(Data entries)

(* ===== verification/IoToken.v ===== *)
(** * Token providers (src/io_token.c)

    Providers are reference counted objects of a heap: a provider that was freed is no
    longer in it, and touching it is undefined.  The credential store, base 64 and url
    encoding and the clock are asked. *)
From Stdlib Require Import String.
From stdpp Require Import base option list numbers sets gmap.
From S2P Require Import Prelude PrxTypes UtilString UtilInt UtilKey.
Import PrxTypes UtilString UtilInt UtilKey.
Open Scope Z_scope.

Module IoToken.

Inductive io_token_property_id := io_token_property_type | io_token_property_scope | io_token_property_policy | io_token_property_unknown.

(** The two kinds of providers. *)
Inductive token_provider :=
| sas_provider (scope policy shared_access_key : bytes) (ttl_in_seconds : Z)
| passthru_provider (shared_access_token : bytes).

(** Providers with their reference counts, the next address, and how often the outside
    was asked. *)
Record store := Store {
  providers : gmap nat (token_provider * Z);
  next : nat;
  asked : nat;
}.
Definition M (A : Type) := store -> res (A * store).
#[export] Instance token_ret : MRet M := fun A x w => Ok (x, w).
#[export] Instance token_bind : MBind M := fun A B f m w => '(x, w) ← m w; f x w.
Definition with_providers (w : store) (p : gmap nat (token_provider * Z)) : store := Store p (next w) (asked w).

Section Token.
Variable mem : nat -> bool.
Definition tick (w : store) : store := Store (providers w) (next w) (S (asked w)).
Definition try : M bool := fun w => Ok (mem (asked w), tick w).
Fixpoint tries (n : nat) : M bool :=
  match n with O => mret true | S n => ok ← try; if (ok : bool) then tries n else mret false end.
(** Calls that are all made, whatever the others gave. *)
Fixpoint try_all (n : nat) : M bool :=
  match n with O => mret true | S n => ok ← try; r ← try_all n; mret (ok && r) end.

Definition load (a : nat) : M (token_provider * Z) := fun w => match providers w !! a with Some p => Ok (p, w) | None => UB end.
Definition store_at (a : nat) (p : token_provider * Z) : M unit := fun w => Ok (tt, with_providers w (<[a := p]> (providers w))).

(** [REFCOUNT_TYPE_CREATE]: one reference. *)
Definition refcount_create (p : token_provider) : M (option nat) := fun w =>
  if mem (asked w) then Ok (Some (next w), Store (<[next w := (p, 1)]> (providers w)) (S (next w)) (S (asked w)))
  else Ok (None, tick w).

(** ** Life time *)

(** The release functions of both kinds. *)
Definition io_token_provider_release (a : nat) : M unit :=
  '(p, n) ← load a;
  if bool_decide (n - 1 = 0) then ((fun w => Ok (tt, with_providers w (delete a (providers w)))) : M unit)
  else store_at a (p, n - 1).

Definition io_token_provider_clone (a : nat) : M nat :=
  '(p, n) ← load a;
  store_at a (p, n + 1);;
  mret a.

(** ** Properties *)

Definition io_sas_token_provider_on_get_property (scope policy : bytes) (id : io_token_property_id) : option bytes :=
  match id with
  | io_token_property_type => Some (str "servicebus.windows.net:sastoken")
  | io_token_property_scope => Some scope
  | io_token_property_policy => Some policy
  | io_token_property_unknown => None
  end.
Definition io_passthru_token_provider_on_get_property (id : io_token_property_id) : option bytes := None.

Definition get_property (p : token_provider) (id : io_token_property_id) : option bytes :=
  match p with
  | sas_provider scope policy _ _ => io_sas_token_provider_on_get_property scope policy id
  | passthru_provider _ => io_passthru_token_provider_on_get_property id
  end.

(** The loop over the properties. *)
Fixpoint same_properties (ids : list io_token_property_id) (p q : token_provider) : bool :=
  match ids with
  | [] => true
  | id :: ids =>
      match get_property p id, get_property q id with
      | None, None => same_properties ids p q
      | a, b => if bool_decide (string_compare_nocase a b = 0) then same_properties ids p q else false
      end
  end.
Definition property_ids : list io_token_property_id := [io_token_property_type; io_token_property_scope; io_token_property_policy].

Definition io_token_provider_is_equivalent (that other : option nat) : M bool :=
  if bool_decide (that = other) then mret true
  else match that, other with
       | Some a, Some b =>
           '(p, _) ← load a;
           '(q, _) ← load b;
           mret (same_properties property_ids p q)
       | _, _ => mret false
       end.

(** ** Tokens *)

Variables (pal_cred_hmac_sha256 : bytes -> bytes -> bytes + prx_error) (base64 URL_Encode : bytes -> bytes) (get_time : nat -> Z).

(** A 32 bit sum or product, undefined when it overflows. *)
Definition int32 (x : Z) : res Z := if bool_decide (- 2 ^ 31 <= x < 2 ^ 31) then Ok x else UB.
Definition lift {A} (r : res A) : M A := fun w => match r with Ok x => Ok (x, w) | Err e => Err e | UB => UB end.

(** The text that is signed: the scope, a line feed, and the time the token expires. *)
Definition signed_text (scope : bytes) (expiry : bytes) : bytes := scope ++ [10] ++ expiry.
Definition token_text (scope keyname expiry hmac : bytes) : bytes :=
  str "SharedAccessSignature sr=" ++ scope ++ str "&sig=" ++ URL_Encode (base64 hmac) ++ str "&se=" ++ expiry ++ str "&skn=" ++ keyname.

Definition io_sas_token_create (key_or_handle scope keyname : bytes) (expiry : Z) : M (bytes + prx_error) :=
  expiry ← lift (string_from_int expiry 10 32);
  ok ← tries 4;
  if negb ok then mret (inr er_out_of_memory)
  else match pal_cred_hmac_sha256 key_or_handle (signed_text scope expiry) with
       | inr e => mret (inr e)
       | inl hmac =>
           ok ← tries 10;
           mret (if (ok : bool) then inl (token_text scope keyname expiry hmac) else inr er_out_of_memory)
       end.

(** The token and the time in milliseconds after which it is renewed. *)
Definition io_token_provider_on_new_iothub_token (scope policy key : bytes) (ttl_in_seconds : Z) : M (bytes * Z + prx_error) :=
  now ← ((fun w => Ok (i32 (get_time (asked w)), tick w)) : M Z);
  expiry ← lift (int32 (now + ttl_in_seconds));
  r ← io_sas_token_create key scope policy expiry;
  match r with
  | inr e => mret (inr e)
  | inl token => ttl ← lift (int32 (ttl_in_seconds * 800)); mret (inl (token, ttl))
  end.

Definition io_passthru_token_provider_on_new_token (token : bytes) : M (bytes * Z + prx_error) :=
  ok ← try;
  mret (if (ok : bool) then inl (token, 16777215) else inr er_out_of_memory).

Definition io_token_provider_new_token (a : nat) : M (bytes * Z + prx_error) :=
  '(p, _) ← load a;
  match p with
  | sas_provider scope policy key ttl => io_token_provider_on_new_iothub_token scope policy key ttl
  | passthru_provider token => io_passthru_token_provider_on_new_token token
  end.

(** ** Creation *)

Definition io_passthru_token_provider_create (shared_access_token : bytes) : M (nat + prx_error) :=
  a ← refcount_create (passthru_provider shared_access_token);
  match a with
  | None => mret (inr er_out_of_memory)
  | Some a =>
      ok ← try;
      if (ok : bool) then mret (inl a) else io_token_provider_release a;; mret (inr er_out_of_memory)
  end.

(** [token_ttl]: what is configured, eight hours unless it is. *)
Definition io_iothub_token_provider_create (token_ttl : Z) (policy : option bytes) (key_or_handle scope : bytes) : M (nat + prx_error) :=
  a ← refcount_create (sas_provider scope (default [] policy) key_or_handle token_ttl);
  match a with
  | None => mret (inr er_out_of_memory)
  | Some a =>
      ok ← try_all 3;
      if (ok : bool) then mret (inl a) else io_token_provider_release a;; mret (inr er_out_of_memory)
  end.

Lemma token_bind_eq {A B} (c : M A) (f : A -> M B) w x w1 : c w = Ok (x, w1) -> (c ≫= f) w = f x w1.
Proof. unfold mbind, token_bind. by intros ->. Qed.

(** ** Which providers count as the same *)

(** Providers of ready made tokens have no properties: any two are equivalent. *)
Lemma passthru_equivalent a b t1 t2 n1 n2 w : providers w !! a = Some (passthru_provider t1, n1) ->
  providers w !! b = Some (passthru_provider t2, n2) -> io_token_provider_is_equivalent (Some a) (Some b) w = Ok (true, w).
Proof.
  intros Ha Hb. unfold io_token_provider_is_equivalent. case_bool_decide; [done|].
  unfold load, mbind, token_bind. rewrite Ha. cbn. by rewrite Hb.
Qed.

(** ** New tokens *)

Hypothesis mem_ok : forall n, mem n = true.

Lemma tries_mem n : forall w, exists k, tries n w = Ok (true, Store (providers w) (next w) k).
Proof.
  induction n as [|n IH]; intros w; cbn [tries]; [exists (asked w); by destruct w|].
  unfold try, mbind, token_bind. cbn. rewrite mem_ok. destruct (IH (tick w)) as (k & E). by exists k.
Qed.

(** A number as [STRING_concat_int] appends it. *)
Definition decimal (n : Z) : bytes := take 31 (format_int 10 n).

Lemma sas_create_run key scope policy expiry hmac w : pal_cred_hmac_sha256 key (signed_text scope (decimal expiry)) = inl hmac ->
  exists k, io_sas_token_create key scope policy expiry w = Ok (inl (token_text scope policy (decimal expiry) hmac), Store (providers w) (next w) k).
Proof.
  intros Hmac. unfold io_sas_token_create. rewrite (token_bind_eq _ _ _ (decimal expiry) w) by done.
  destruct (tries_mem 4 w) as (k1 & E1). rewrite (token_bind_eq _ _ _ _ _ E1). cbn [negb]. rewrite Hmac.
  destruct (tries_mem 10 (Store (providers w) (next w) k1)) as (k & E). rewrite (token_bind_eq _ _ _ _ _ E). by exists k.
Qed.

(** The token of a hub is signed and renewed before it expires, for a configured life
    time of up to 2684354 seconds (31 days).  Then [io_token_provider_new_token] gives the
    text with scope, signature, time of expiry and policy, the signature being that of the
    scope and the same time, and a time to renewal of 80 % of the life time.  Beyond that
    the product in the 32 bit arithmetic of the code overflows, although the option has no
    such bound. *)
Lemma token_lifetime a scope policy key ttl n hmac w :
  providers w !! a = Some (sas_provider scope policy key ttl, n) -> 0 <= ttl ->
  - 2 ^ 31 <= i32 (get_time (asked w)) + ttl < 2 ^ 31 ->
  pal_cred_hmac_sha256 key (signed_text scope (decimal (i32 (get_time (asked w)) + ttl))) = inl hmac ->
  if bool_decide (ttl <= 2684354)
  then exists w' renew, io_token_provider_new_token a w =
         Ok (inl (token_text scope policy (decimal (i32 (get_time (asked w)) + ttl)) hmac, renew), w') /\
       providers w' = providers w /\ 100 * renew = 80 * (1000 * ttl)
  else io_token_provider_new_token a w = UB.
Proof.
  intros Ha Httl Hexp Hmac. set (expiry := i32 (get_time (asked w)) + ttl) in *.
  unfold io_token_provider_new_token. rewrite (token_bind_eq (load a) _ w (sas_provider scope policy key ttl, n) w) by (unfold load; by rewrite Ha).
  unfold io_token_provider_on_new_iothub_token. erewrite token_bind_eq by reflexivity. fold expiry.
  erewrite token_bind_eq by (unfold int32; rewrite (bool_decide_eq_true_2 (_ <= expiry < _)) by exact Hexp; reflexivity).
  destruct (sas_create_run key scope policy expiry hmac (tick w) Hmac) as (k & E). rewrite (token_bind_eq _ _ _ _ _ E).
  case_bool_decide as Ht.
  - eexists _, _. rewrite (token_bind_eq _ _ _ (ttl * 800) (Store (providers w) (next w) k)); [split_and!; [reflexivity|done|lia]|].
    unfold int32. by rewrite bool_decide_eq_true_2 by lia.
  - unfold int32. rewrite bool_decide_eq_false_2 by lia. done.
Qed.
End Token.

(** A provider with a life time of an hour, and one of a year. *)
Definition two_providers : store :=
  Store {[0%nat := (sas_provider (str "hub") (str "pol") (str "key") 3600, 1); 1%nat := (sas_provider (str "hub") (str "pol") (str "key") 31536000, 1)]} 2 0.
End IoToken.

■ **PROBLEM**: Precisely reproduce the lines of the entries, beginning at the first and ending at the one containing "#[export] Instance token_bind". Add nothing.

■ **YOUR RESPONSE**:
(* ===== verification/IoToken.v ===== *)
(** * Token providers (src/io_token.c)

    Providers are reference counted objects of a heap: a provider that was freed is no
    longer in it, and touching it is undefined.  The credential store, base 64 and url
    encoding and the clock are asked. *)
From Stdlib Require Import String.
From stdpp Require Import base option list numbers sets gmap.
From S2P Require Import Prelude PrxTypes UtilString UtilInt UtilKey.
Import PrxTypes UtilString UtilInt UtilKey.
Open Scope Z_scope.

Module IoToken.

Inductive io_token_property_id := io_token_property_type | io_token_property_scope | io_token_property_policy | io_token_property_unknown.

(** The two kinds of providers. *)
Inductive token_provider :=
| sas_provider (scope policy shared_access_key : bytes) (ttl_in_seconds : Z)
| passthru_provider (shared_access_token : bytes).

(** Providers with their reference counts, the next address, and how often the outside
    was asked. *)
Record store := Store {
  providers : gmap nat (token_provider * Z);
  next : nat;
  asked : nat;
}.
Definition M (A : Type) := store -> res (A * store).
#[export] Instance token_ret : MRet M := fun A x w => Ok (x, w).
#[export] Instance token_bind : MBind M := fun A B f m w => '(x, w) ← m w; f x w.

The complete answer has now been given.